Theodore Rex is no dinosaur. No fossils here. The cooking is of-the-moment, even forward thinking.
Here I see the future of dining — gathering with friends, sharing unfussy dishes that are so good, so uplifting that no one frets over ingredients or how they’re prepared. This is post-foodie comfort fare, bolstering us as we confront 21st century challenges, not retreat from them.
Of course, at Theodore Rex all that visionary stuff, the ingredients, the flavors, have been considered, analyzed, questioned and approved for you many times over. The visionary is Chef Justin Yu, formerly of Oxheart, where he earned the James Beard Award for Best Chef, Southwest.
Yu has transformed Oxheart’s tasting menu format into an à la carte experience showcasing local and seasonal ingredients. His creativity shines in every dish. A friend and I recently sampled several and can report that Theodore Rex totally lives up to the hype.
We started, as most dinners at Theodore Rex seem to, with Tomato Toast. Now, our visit in late April wasn’t in summer, but this made us feel like it was high tomato season. Cherry tomatoes are slowly reduced to a sensual jam topping a mild, almost cakey rye bread.
Supposedly “menu items are subject to change on a daily basis due to availability, quality or boredom” but I bet the Tomato Toast is a keeper — as are the Italian Bread Dumplings with braised mustards, beans and whey sauce. These gnocchi-like pearls have been on the menu since day one, and the dish is as soul-affirming as cassoulet. Whey sauce is like a creamy ricotta, and never will you ponder why the dish is meatless. It’s just good food, which is high praise when you consider the precision that goes into the dishes here; any of them could be a house of cards but none ever tumble.
Stewed Beef Cheek warmed in pickle juice, aged cheddar and preserved summer vegetables is another stunner. This humble cut, known chiefly for its use in barbacoa, is slow braised to a remarkable tenderness. The broth is a playful fusion of flavors.
But if that broth is playful, the broth from my Gulf Snapper was exquisite.

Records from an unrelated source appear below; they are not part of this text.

(* ===== verification/FdtWalk.v ===== *)
(** * lib/libfdt: walking over a tree

    In a blob that holds a tree, the functions that iterate over nodes and
    properties enumerate those of the tree, and the lookups find the subnode or
    property of the given name. *)

From S2P Require Import Prelude.
From S2P Require Import CMem.
From S2P Require Import CString.
From S2P Require Import CStringSpec.
From S2P Require Import Fdt.
From S2P Require Import FdtRo.
From S2P Require Import FdtProps.
From S2P Require Import FdtTree.

Section walk.
Context (m : memory) (fdt : Z) (blob : list Z) (Hblob : bytes m fdt blob) (Hsize : 40 ≤ Z.of_nat (length blob)).
Context (ver tot : Z) (L : layout) (Hok : header_ok m fdt ver tot (l_struct L) (l_limit L)).
Context (Htot : tot ≤ Z.of_nat (length blob)) (Hver : 16 ≤ ver).
Local Abbreviation offs := (l_struct L).
Local Abbreviation lim := (l_limit L).
Local Abbreviation token_at := (token_at m fdt L).
Local Abbreviation holds := (holds m fdt L).

Lemma lim_small : lim + 28 < 2 ^ 31.
Proof. exact (lim_int m fdt ver tot offs lim Hok). Qed.

Lemma ptr_spec o len : o < 2 ^ 31 → 0 ≤ len < 2 ^ 32 →
  fdt_offset_ptr m fdt o len = Ret (if (0 <=? o) && (o + len <=? lim) then fdt + offs + o else 0).
Proof. exact (offset_ptr_spec m fdt ver tot offs lim Hok o len). Qed.

(** ** One token *)

Lemma skip_name_cstr f o s : cstr m (fdt + offs + o) s → 0 ≤ o → o + Z.of_nat (length s) + 1 ≤ lim → (length s < f)%nat →
  skip_name m f fdt o = Ret (fdt + offs + (o + Z.of_nat (length s)), o + Z.of_nat (length s) + 1).
Proof.
  pose proof lim_small as Hli. revert o s. induction f as [|f IH]; intros o s Hs H0 Hl Hf; [lia|]. cbn [skip_name].
  rewrite ptr_spec by lia. rewrite !(proj2 (Z.leb_le _ _)) by lia. cbn [bind andb].
  rewrite (proj2 (Z.eqb_neq _ _)) by (eapply offset_ptr_nonnull; done). rewrite s32_small by lia.
  destruct s as [|c s].
  - rewrite (ldc_ldb _ _ _ (cstr_nil _ _ Hs)). cbn [bind negb Z.eqb s8 length]. change (s8 0 =? 0) with true. cbn [negb]. do 2 f_equal; lia.
  - destruct (cstr_cons _ _ _ _ Hs) as (Hl' & Hc & Hs'). rewrite (ldc_ldb _ _ _ Hl'). cbn [bind]. rewrite s8_zero by lia.
    rewrite (proj2 (Z.eqb_neq _ _)) by lia. cbn [negb length] in *. rewrite <- Z.add_assoc in Hs'. rewrite (IH _ s) by (done || lia).
    do 2 f_equal; lia.
Qed.

Lemma prop_pad_new o len : prop_pad ver o len = 0.
Proof. unfold prop_pad. by rewrite (proj2 (Z.ltb_ge ver 16)) by lia. Qed.

Lemma next_tag_token o t o' : token_at o t o' → fdt_next_tag m fdt o = Ret (tag_of t, o').
Proof.
  pose proof lim_small as Hli. intros (H0 & H4 & Hw & Ht). destruct t; cbn [tag_of] in *.
  1: { destruct Ht as (Hs & Hl & ->). erewrite next_tag_begin by (done || lia).
       rewrite (skip_name_cstr _ _ name) by (done || lia || by apply cstr_fuel in Hs). cbn [bind].
       rewrite (proj2 (Z.eqb_neq _ _)) by (eapply offset_ptr_nonnull; done || lia).
       replace (o + 4 + Z.of_nat (length name) + 1) with (s32 (o + (4 + Z.of_nat (length name) + 1))) by (rewrite s32_small; lia).
       erewrite finish_spec by (done || lia). rewrite u32_small, s32_small by lia. rewrite (proj2 (Z.leb_le _ _)) by lia. done. }
  2: { destruct Ht as (Hlen & _ & _ & Hl & ->). erewrite next_tag_prop by (done || lia). rewrite prop_pad_new, u32_small by lia. cbv zeta.
       rewrite (proj2 (Z.leb_le _ _)) by lia. do 2 f_equal. unfold align4. by replace (o + (12 + 0 + Z.of_nat (length val))) with (o + 12 + Z.of_nat (length val)) by lia. }
  all: destruct Ht as (Hl & ->); erewrite next_tag_plain by (done || lia); rewrite bool_decide_true by set_solver;
    do 2 f_equal; Z.div_mod_to_equations; lia.
Qed.

Lemma check_node_token o s o' : token_at o (T_BEGIN s) o' → fdt_check_node_offset_ m fdt o = Ret o'.
Proof.
  intros Ht. unfold fdt_check_node_offset_. rewrite (next_tag_token _ _ _ Ht). cbn [bind]. destruct Ht as (H0 & H4 & _).
  rewrite (proj2 (Z.ltb_ge _ _)), Z.rem_mod_nonneg by done. unfold FDT_TAGSIZE. by rewrite H4.
Qed.

Lemma check_prop_token o s v o' : token_at o (T_PROP s v) o' → fdt_check_prop_offset_ m fdt o = Ret o'.
Proof.
  intros Ht. unfold fdt_check_prop_offset_. rewrite (next_tag_token _ _ _ Ht). cbn [bind]. destruct Ht as (H0 & H4 & _).
  rewrite (proj2 (Z.ltb_ge _ _)), Z.rem_mod_nonneg by done. unfold FDT_TAGSIZE. by rewrite H4.
Qed.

Elevate your grandmother’s best chicken soup with Meyer Lemon, and you’re slurping something so memorable that it stays in your dreams forever. The fish was crisply fresh and flawlessly cooked.
My friend couldn’t find words for his Roast Strip Loin of Texas Wagyu. A beautiful medium rare, the steak came with turnips — shaved and rolled as if they were a pasta — that deepened the dish’s umami profile.
We shared two desserts. Warm, lightly dried strawberries with salted cream were wonderful, and Paris-Brest filled with Swiss cheese cream and honey caramel was a light, sweet sandwich from Heaven.
Theodore Rex’s wine list is well chosen and well priced. As it says on the cover, “We suggest drinking sparkling wine for your entire meal.” I’m not sure they mean that, but they do want you to conquer life through food and drink as if you were a real Tyrannosaurus Rex.